_How to complete this task_
Give only a number in reply. It should be how many lines in the records contain the string "Prelude".

··········

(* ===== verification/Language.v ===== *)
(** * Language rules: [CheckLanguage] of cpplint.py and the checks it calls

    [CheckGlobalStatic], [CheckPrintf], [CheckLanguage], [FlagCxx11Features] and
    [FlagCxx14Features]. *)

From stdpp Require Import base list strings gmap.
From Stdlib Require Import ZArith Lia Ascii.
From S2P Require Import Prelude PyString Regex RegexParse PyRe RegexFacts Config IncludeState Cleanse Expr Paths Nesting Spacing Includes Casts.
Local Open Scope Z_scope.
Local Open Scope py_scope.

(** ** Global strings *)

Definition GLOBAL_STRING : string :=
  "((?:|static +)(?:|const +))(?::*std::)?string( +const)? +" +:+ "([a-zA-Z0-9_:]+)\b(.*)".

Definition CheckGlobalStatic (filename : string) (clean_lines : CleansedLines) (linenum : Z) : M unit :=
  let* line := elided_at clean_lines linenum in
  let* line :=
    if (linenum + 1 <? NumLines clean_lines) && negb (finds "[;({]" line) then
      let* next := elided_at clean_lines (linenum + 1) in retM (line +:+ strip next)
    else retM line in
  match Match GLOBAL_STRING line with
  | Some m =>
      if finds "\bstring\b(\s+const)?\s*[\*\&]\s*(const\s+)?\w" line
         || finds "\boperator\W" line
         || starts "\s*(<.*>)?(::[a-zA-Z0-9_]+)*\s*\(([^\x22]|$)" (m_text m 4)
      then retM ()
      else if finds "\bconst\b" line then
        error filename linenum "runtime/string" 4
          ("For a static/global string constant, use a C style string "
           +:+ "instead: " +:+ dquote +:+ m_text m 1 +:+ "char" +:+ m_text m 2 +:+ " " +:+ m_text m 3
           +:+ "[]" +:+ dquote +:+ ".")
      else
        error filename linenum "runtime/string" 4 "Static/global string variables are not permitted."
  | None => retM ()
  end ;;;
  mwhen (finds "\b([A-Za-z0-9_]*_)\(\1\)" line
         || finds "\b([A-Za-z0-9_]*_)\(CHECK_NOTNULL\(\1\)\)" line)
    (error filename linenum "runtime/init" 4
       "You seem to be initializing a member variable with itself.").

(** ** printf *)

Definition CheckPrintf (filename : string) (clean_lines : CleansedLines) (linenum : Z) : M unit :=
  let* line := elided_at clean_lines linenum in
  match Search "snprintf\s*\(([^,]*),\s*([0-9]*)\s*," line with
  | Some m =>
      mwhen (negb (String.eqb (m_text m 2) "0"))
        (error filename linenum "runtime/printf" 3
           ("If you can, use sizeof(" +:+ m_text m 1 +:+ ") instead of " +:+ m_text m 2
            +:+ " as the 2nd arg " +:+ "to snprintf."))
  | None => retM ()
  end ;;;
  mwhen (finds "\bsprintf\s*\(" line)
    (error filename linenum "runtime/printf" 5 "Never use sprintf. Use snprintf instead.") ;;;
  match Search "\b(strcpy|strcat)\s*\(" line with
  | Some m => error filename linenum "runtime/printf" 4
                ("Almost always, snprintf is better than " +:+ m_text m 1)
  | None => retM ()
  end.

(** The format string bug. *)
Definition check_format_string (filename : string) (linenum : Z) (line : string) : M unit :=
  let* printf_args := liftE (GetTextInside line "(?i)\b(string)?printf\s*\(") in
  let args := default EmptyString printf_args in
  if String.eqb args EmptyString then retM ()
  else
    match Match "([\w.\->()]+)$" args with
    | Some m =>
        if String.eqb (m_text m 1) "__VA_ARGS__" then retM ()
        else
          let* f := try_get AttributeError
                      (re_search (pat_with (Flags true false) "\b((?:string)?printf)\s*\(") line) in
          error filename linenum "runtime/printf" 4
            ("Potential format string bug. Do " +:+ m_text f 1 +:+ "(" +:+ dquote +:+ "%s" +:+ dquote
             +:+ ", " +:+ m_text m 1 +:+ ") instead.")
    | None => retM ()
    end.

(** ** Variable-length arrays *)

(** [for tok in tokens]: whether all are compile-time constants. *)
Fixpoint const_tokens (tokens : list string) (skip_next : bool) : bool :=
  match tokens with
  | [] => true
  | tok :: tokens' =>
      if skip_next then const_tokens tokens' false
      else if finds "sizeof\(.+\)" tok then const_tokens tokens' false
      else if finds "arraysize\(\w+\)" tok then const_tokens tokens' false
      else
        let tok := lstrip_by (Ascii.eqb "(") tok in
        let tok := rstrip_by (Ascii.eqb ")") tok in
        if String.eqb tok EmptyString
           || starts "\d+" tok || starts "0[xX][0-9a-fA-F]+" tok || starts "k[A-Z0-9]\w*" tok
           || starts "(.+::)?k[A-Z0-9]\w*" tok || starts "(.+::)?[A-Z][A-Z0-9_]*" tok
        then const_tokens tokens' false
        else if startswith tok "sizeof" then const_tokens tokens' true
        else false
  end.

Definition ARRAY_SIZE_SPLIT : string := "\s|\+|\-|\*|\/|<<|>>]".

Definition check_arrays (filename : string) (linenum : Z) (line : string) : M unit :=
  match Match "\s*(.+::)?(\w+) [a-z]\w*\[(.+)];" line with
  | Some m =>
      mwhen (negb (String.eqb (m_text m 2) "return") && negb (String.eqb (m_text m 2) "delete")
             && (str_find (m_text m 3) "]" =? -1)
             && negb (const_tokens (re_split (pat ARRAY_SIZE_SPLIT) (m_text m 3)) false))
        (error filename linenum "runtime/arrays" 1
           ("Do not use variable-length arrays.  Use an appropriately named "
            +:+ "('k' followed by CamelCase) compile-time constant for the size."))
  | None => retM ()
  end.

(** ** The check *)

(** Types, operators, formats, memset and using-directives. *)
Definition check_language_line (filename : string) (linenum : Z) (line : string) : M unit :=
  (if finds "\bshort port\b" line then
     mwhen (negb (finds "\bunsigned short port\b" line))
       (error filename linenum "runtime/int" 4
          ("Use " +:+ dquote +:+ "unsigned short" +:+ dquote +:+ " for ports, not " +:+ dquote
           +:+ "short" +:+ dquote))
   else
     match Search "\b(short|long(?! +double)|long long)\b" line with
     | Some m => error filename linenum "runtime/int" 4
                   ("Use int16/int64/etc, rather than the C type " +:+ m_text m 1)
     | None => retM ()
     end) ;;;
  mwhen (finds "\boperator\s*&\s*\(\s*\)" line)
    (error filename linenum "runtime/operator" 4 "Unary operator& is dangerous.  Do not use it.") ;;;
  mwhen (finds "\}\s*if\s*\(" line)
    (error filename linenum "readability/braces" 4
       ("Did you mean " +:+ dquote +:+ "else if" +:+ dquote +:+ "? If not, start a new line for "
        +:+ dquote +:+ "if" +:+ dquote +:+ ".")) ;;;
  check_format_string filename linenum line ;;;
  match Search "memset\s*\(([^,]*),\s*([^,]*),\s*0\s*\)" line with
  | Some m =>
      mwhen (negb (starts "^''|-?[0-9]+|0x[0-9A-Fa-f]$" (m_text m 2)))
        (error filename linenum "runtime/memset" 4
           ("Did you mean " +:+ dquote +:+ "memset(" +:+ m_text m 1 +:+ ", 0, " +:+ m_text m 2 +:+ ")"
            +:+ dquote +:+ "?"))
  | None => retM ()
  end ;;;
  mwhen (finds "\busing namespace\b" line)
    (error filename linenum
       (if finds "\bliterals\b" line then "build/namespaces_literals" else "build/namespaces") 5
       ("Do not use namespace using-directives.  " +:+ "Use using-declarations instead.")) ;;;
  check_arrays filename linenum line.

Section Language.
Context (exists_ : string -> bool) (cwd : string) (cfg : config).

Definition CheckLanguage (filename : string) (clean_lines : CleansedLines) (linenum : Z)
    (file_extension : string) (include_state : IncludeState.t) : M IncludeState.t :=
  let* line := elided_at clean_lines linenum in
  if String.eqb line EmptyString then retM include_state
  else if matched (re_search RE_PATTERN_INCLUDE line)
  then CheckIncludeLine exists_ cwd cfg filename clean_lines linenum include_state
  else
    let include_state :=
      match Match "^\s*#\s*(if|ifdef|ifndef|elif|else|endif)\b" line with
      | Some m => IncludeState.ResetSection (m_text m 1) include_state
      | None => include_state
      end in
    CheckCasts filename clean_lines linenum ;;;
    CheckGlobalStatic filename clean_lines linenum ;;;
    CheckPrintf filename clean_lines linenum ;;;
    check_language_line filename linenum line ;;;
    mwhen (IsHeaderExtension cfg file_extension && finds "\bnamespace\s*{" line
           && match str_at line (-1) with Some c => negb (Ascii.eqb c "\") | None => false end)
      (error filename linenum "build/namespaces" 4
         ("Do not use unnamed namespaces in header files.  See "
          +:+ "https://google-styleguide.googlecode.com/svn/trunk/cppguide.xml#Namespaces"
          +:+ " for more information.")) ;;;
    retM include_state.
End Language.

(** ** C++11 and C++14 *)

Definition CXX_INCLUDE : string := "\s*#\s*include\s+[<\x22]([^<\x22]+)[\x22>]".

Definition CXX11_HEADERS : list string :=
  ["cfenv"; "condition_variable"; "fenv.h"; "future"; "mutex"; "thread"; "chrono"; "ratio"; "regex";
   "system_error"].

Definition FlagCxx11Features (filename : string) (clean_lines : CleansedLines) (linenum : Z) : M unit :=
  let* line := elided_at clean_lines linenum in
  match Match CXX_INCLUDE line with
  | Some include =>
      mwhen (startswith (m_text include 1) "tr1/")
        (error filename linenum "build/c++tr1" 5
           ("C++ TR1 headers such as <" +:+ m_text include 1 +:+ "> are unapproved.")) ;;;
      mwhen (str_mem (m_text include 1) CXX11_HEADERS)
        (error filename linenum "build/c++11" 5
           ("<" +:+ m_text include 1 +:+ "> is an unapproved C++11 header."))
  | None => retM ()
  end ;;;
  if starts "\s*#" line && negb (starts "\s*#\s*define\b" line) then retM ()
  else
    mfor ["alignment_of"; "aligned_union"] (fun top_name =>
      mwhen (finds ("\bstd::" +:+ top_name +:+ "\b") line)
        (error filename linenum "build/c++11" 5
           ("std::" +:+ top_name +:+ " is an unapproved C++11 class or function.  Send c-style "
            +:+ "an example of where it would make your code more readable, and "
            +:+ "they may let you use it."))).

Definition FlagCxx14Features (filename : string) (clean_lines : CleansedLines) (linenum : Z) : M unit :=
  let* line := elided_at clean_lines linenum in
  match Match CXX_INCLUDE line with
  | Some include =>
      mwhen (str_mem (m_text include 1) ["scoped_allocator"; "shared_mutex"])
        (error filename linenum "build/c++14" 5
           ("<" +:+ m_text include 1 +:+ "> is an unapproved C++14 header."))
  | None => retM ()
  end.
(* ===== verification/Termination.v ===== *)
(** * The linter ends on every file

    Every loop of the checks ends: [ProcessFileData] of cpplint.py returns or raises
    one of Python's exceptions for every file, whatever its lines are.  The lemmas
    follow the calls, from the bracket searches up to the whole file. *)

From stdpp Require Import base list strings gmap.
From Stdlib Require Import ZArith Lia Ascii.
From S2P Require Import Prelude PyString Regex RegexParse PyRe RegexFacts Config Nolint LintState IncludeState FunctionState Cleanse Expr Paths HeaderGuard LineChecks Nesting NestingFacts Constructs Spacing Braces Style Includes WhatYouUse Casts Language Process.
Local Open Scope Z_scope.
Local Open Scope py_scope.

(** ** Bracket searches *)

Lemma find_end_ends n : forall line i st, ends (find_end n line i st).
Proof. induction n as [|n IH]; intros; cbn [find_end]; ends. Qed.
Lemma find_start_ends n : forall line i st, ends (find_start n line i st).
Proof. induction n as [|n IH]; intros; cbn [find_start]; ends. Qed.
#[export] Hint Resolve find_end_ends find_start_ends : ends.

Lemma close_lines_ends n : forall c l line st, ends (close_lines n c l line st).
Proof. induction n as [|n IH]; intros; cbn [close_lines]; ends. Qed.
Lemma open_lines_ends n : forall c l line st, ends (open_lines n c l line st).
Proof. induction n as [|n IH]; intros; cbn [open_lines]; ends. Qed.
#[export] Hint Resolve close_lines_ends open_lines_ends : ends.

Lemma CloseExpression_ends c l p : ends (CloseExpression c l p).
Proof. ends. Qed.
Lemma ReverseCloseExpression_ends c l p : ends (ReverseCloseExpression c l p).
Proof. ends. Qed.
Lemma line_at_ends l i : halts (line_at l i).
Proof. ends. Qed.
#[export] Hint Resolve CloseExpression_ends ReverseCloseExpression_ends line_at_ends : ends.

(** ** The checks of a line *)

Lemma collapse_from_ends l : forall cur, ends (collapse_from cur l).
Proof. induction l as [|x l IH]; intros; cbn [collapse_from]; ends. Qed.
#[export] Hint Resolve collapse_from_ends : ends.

··········

_Your response_
2